Islington N1 — for tech workers who want Zone 1/2 convenience with a proper high street. Upper Street, Angel, 15 minutes walk to Old Street. 1-bed flats at £600–750k; £1,900–2,300/month to rent. Expensive, but the commute is genuinely effortless.
Canary Wharf / fintech workers
The Canary Wharf tech and fintech cluster has its own residential logic. Proximity to the Jubilee or Elizabeth line is the primary filter. Greenwich SE10 suits tech workers who want more space — the DLR to Canary Wharf in 8 minutes means the extra zone is irrelevant. 2-bed flats at £550–700k; 3-bed houses at £700–900k.
Hackney Wick E9 suits creative-sector tech workers who want the canal and the large floor plates. DLR to Canary Wharf via Stratford in 18 minutes. Warehouse conversions with genuine natural light at £480–600k.
White City / West London tech workers
The White City and Shepherd's Bush cluster (BBC, L'Oreal, Imperial College spin-outs, and the expanding White City campus) has its own residential catchment. Hammersmith W6 — one step up from Shepherd's Bush. The Thames path, better restaurants, same commute time. 1-bed flats at £550–700k; £1,800–2,200/month rent. Chiswick W4 — for tech workers who've started families or want the suburb feel. Elizabeth line and District line. 3-bed houses at £900k–1.2m.
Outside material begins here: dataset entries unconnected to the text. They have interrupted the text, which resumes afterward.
(** [runOnOperation], lines 111-129. *)
Definition runOnOperation (module : ModuleOp) : Outcome PassResult :=
  let library := parseSourceString getAbstractInterpLibrary in
  let functionsNeeded : list string := [] in
  match walk (walkCallback library) (moduleOperation module)
          functionsNeeded with
  | AssertionFailure message => AssertionFailure message
  | Returned (op', functionsNeeded', walkResult) =>
      let module' := {| moduleOperation := op';
                        moduleFunctions := moduleFunctions module |} in
      if wasInterrupted walkResult then
        Returned {| resultModule := module';
                    signalledFailure := true;
                    importCalls := [] |}
      else
        Returned {| resultModule :=
                      importLibraryFunctions module' library
                        functionsNeeded';
                    signalledFailure := false;
                    importCalls := [functionsNeeded'] |}
  end.

End Pass.

(** The callback is invoked on [op] in the state [st] during the walk of
    [root] that starts in the state [st0]: [Invoked callback root st0 op st].
    The callback sees an operation after the walk of its region. *)
Inductive Invoked {State : Type}
  (callback : Operation -> State -> Outcome (Operation * State * WalkResult))
  : Operation -> State -> Operation -> State -> Prop :=
| invoked_self name operands resultTypes body st0 body' st r :
    walkBlock callback body st0 = Returned (body', st, r) ->
    wasInterrupted r = false ->
    Invoked callback (mkOperation name operands resultTypes body) st0
      (mkOperation name operands resultTypes body') st
| invoked_nested name operands resultTypes before nested after st0
    before' st1 r op st :
    walkBlock callback before st0 = Returned (before', st1, r) ->
    wasInterrupted r = false ->
    Invoked callback nested st1 op st ->
    Invoked callback
      (mkOperation name operands resultTypes (before ++ nested :: after)) st0
      op st.

Section WalkPredicates.

Variable State : Type.
Variable callback :
  Operation -> State -> Outcome (Operation * State * WalkResult).

(** An interrupted walk of [root] was interrupted by the callback, on an
    operation that the walk reached. *)
Definition InterruptHasOrigin (root : Operation) : Prop :=
  forall st0 root' st' r,
    walk callback root st0 = Returned (root', st', r) ->
    wasInterrupted r = true ->
    exists op st op' r',
      Invoked callback root st0 op st /\
      callback op st = Returned (op', st', r') /\
      wasInterrupted r' = true.

(** In a walk of [root] that is not interrupted the callback is invoked on
    every operation that the walk visits, and it does not interrupt. *)
Definition VisitsAreInvoked (root : Operation) : Prop :=
  forall st0 root' st' r,
    walk callback root st0 = Returned (root', st', r) ->
    wasInterrupted r = false ->
    forall visit, In visit (visited root) ->
    exists op st op' st'' r',
      Invoked callback root st0 op st /\
      opName op = opName visit /\
      callback op st = Returned (op', st'', r') /\
      wasInterrupted r' = false.

End WalkPredicates.
Arguments InterruptHasOrigin {State} callback root.
Arguments VisitsAreInvoked {State} callback root.

(** ** The needed-function collection *)

(** A name is included in the collection: it is put at the end unless it is
    there already. *)
Definition includeName (name : string) (names : list string) : list string :=
  if existsb (String.eqb name) names then names else names ++ [name].

(** The names of the library functions that match the operations [ops], one
    for each match, in the order of [ops]. *)
Definition matchedNames (library : ModuleOp) (ops : list Operation)
  : list string :=
  flat_map (fun op =>
              match lookupLibraryFunction library DtypeFunction (opName op) with
              | Some libFunc => [sym_name libFunc]
              | None => []
              end) ops.

(** The first occurrences of a list of names, in their order. *)
Fixpoint firstOccurrences (names : list string) : list string :=
  match names with
  | [] => []
  | name :: rest =>
      name :: filter (fun n => negb (String.eqb name n)) (firstOccurrences rest)
  end.

(** The names are included one after the other. *)
Definition includeAll (names : list string) (collection : list string)
  : list string :=
  fold_left (fun acc name => includeName name acc) names collection.

(** ** The collaborators, from their contracts *)

Module SpecModel.

(** Modelled from the spec: the generic single-slot adjuster
    [adjustFunctionArg] (section 6: identity pass-through, safe widening, or
    failure when no legal coercion exists). The base transformation is
    applied first; a value that already has the desired type passes through;
    a value is widened to [Any], or to [Optional] of its own type, by one
    inserted operation; there is no other coercion. *)
Definition adjustFunctionArg : ArgAdjuster :=
  fun b operand desiredType baseTransformation =>
    let '(b1, operand1) := baseTransformation b operand desiredType in
    if TorchType_eqb (getType operand1) desiredType then
      (b1, Success operand1)
    else if isaAnyType desiredType
            || TorchType_eqb (OptionalType (getType operand1)) desiredType then
      let '(b2, widened) := create DerefineOp desiredType [operand1] b1 in
      (b2, Success widened)
    else (b1, Failure).

(** Modelled from the spec: the wrapping construct of section 4.3. Its
    region holds [op], the operations that the argument builder inserted,
    and the call of the library function on the adapted arguments. *)
Definition calculateOp (op : Operation) (b : OpBuilder) (libFunc : FuncOp)
  (libFuncArgs : list Value) : Operation :=
  mkOperation "torch.dtype.calculate" [] (getResultTypes op)
    (op :: inserted b ++ [mkOperation (sym_name libFunc) libFuncArgs [] []]).

(** Modelled from the spec: the wrap utility
    [wrapWithCalculateOpIfLibraryFunctionAvailable] (sections 4.3 and 6). An
    operation without a matching library function is left untouched and the
    walk continues. Otherwise the argument builder is called once, on the
    operands of the operation and the matched function; its failure
    interrupts the walk; on success the operation is wrapped and the name of
    the function is included in the needed functions. *)
Definition wrapWithCalculateOpIfLibraryFunctionAvailable : WrapUtility :=
  fun op library libFuncKind libFuncNamesUsed libFuncArgsBuilder =>
    match lookupLibraryFunction library libFuncKind (opName op) with
    | None => Returned (op, libFuncNamesUsed, advance)
    | Some libFunc =>
        match libFuncArgsBuilder {| inserted := [] |} (getOperands op)
                libFunc with
        | AssertionFailure message => AssertionFailure message
        | Returned (b, Failure) => Returned (op, libFuncNamesUsed, interrupt)
        | Returned (b, Success libFuncArgs) =>
            Returned (calculateOp op b libFunc libFuncArgs,
                      includeName (sym_name libFunc) libFuncNamesUsed,
                      advance)
        end
    end.

Definition lookupSymbol (library : ModuleOp) (symbol : string)
  : option FuncOp :=
  find (fun f => String.eqb (sym_name f) symbol) (moduleFunctions library).

(** Modelled from the spec: the names together with what they transitively
    require (section 6), for the import utility below. *)
Fixpoint transitiveNames (fuel : nat) (library : ModuleOp)
  (names : list string) : list string :=
  match fuel with
  | 0 => names
  | S fuel' =>
      let required :=
        flat_map (fun name => match lookupSymbol library name with
                              | Some f => callees f
                              | None => []
                              end) names in
      transitiveNames fuel' library
        (fold_left (fun acc name => includeName name acc) required names)
  end.

(** Modelled from the spec: the import utility [importLibraryFunctions]
    (section 6): the named functions and what they transitively require are
    spliced into the program; a function that is present already is not
    spliced in again. *)
Definition importLibraryFunctions (module library : ModuleOp)
  (functionsNeeded : list string) : ModuleOp :=
  let wanted :=
    transitiveNames (List.length (moduleFunctions library)) library
      functionsNeeded in
  let present (f : FuncOp) :=
    existsb (fun g => String.eqb (sym_name g) (sym_name f))
      (moduleFunctions module) in
  {| moduleOperation := moduleOperation module;
     moduleFunctions :=
       moduleFunctions module ++
       filter (fun f => existsb (String.eqb (sym_name f)) wanted
                        && negb (present f))
         (moduleFunctions library) |}.

End SpecModel.

(** ** What the builder is expected to produce *)

Section Contributions.

Variable adjustFunctionArg : ArgAdjuster.

(** What one operand contributes: the signature slots it consumes and the
    values it adds. An operand that is a tensor or a wrapped tensor takes
    two slots and gives the rank surrogate, then the dtype surrogate; any
    other operand takes one slot and gives one adjusted value. *)
Definition contributes (operand : Value) (part : list TorchType * list Value)
  : Prop :=
  match isTensorTypeOrWrappedTensorType (getType operand) with
  | Returned true =>
      exists rankType dtypeType b0 b1 b2 rankArg dtypeArg,
        part = ([rankType; dtypeType], [rankArg; dtypeArg]) /\
        adjustFunctionArg b0 operand rankType rankArgAdjuster
        = (b1, Success rankArg) /\
        adjustFunctionArg b1 operand dtypeType dtypeArgAdjuster
        = (b2, Success dtypeArg)
  | Returned false =>
      exists slotType b0 b1 otherArg,
        part = ([slotType], [otherArg]) /\
        adjustFunctionArg b0 operand slotType noTransformation
        = (b1, Success otherArg)
  | AssertionFailure _ => False
  end.

End Contributions.

(** The number of signature slots that an operand takes. *)
Definition operandSlots (operand : Value) : nat :=
  match isTensorTypeOrWrappedTensorType (getType operand) with
  | Returned true => 2
  | _ => 1
  end.

Definition slotsNeeded (originalOperands : list Value) : nat :=
  list_sum (map operandSlots originalOperands).

(** The values that the local adjusters give for an operand: for a base
    tensor, the length of its size list and its dtype; for any other operand,
    the operand itself. *)
Definition surrogates (operand : Value) : list Value :=
  if isaBaseTensorType (getType operand) then
    [OpResult AtenLenTOp IntType
       [OpResult AtenSizeOp (ListType IntType) [operand]];
     OpResult PrimDtypeOp IntType [operand]]
  else [operand].

(** The operations that the local adjusters insert for an operand. *)
Definition surrogateOps (operand : Value) : list Operation :=
  if isaBaseTensorType (getType operand) then
    [mkOperation AtenSizeOp [operand] [ListType IntType] [];
     mkOperation AtenLenTOp
       [OpResult AtenSizeOp (ListType IntType) [operand]] [IntType] [];
     mkOperation PrimDtypeOp [operand] [IntType] []]
  else [].

(** The builder [b'] holds what [b] holds, in the same order, and possibly
    more after it. *)
Definition Extends (b b' : OpBuilder) : Prop :=
  exists ops, inserted b' = inserted b ++ ops.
What tech workers actually look for
- Cycle access — London's tech workers cycle at above-average rates; proximity to Cycle Superhighways or quietways is a genuine priority
- Coffee shops with reliable wifi — for the WFH days; Hackney, Shoreditch, Stoke Newington, and Bermondsey all score well
- Collaborative social environments — neighbourhoods with active startup/freelancer communities provide networking that happens by osmosis
- Good broadband — always check before signing a tenancy or making an offer; most urban areas now have full-fibre options but coverage varies by building
- Evening transport — tech workers often leave offices late; frequency of night services (Night Tube, N-bus routes) matters
The salary consideration
London tech salaries vary from £35–40k (junior developer) to £120k+ (senior engineer at major US tech firms). The areas above assume mid-range tech salaries of £60–90k. For junior tech workers on sub-£50k, the realistic options are further out: Leyton, Forest Gate, Walthamstow, and flat-sharing in the closer-in areas.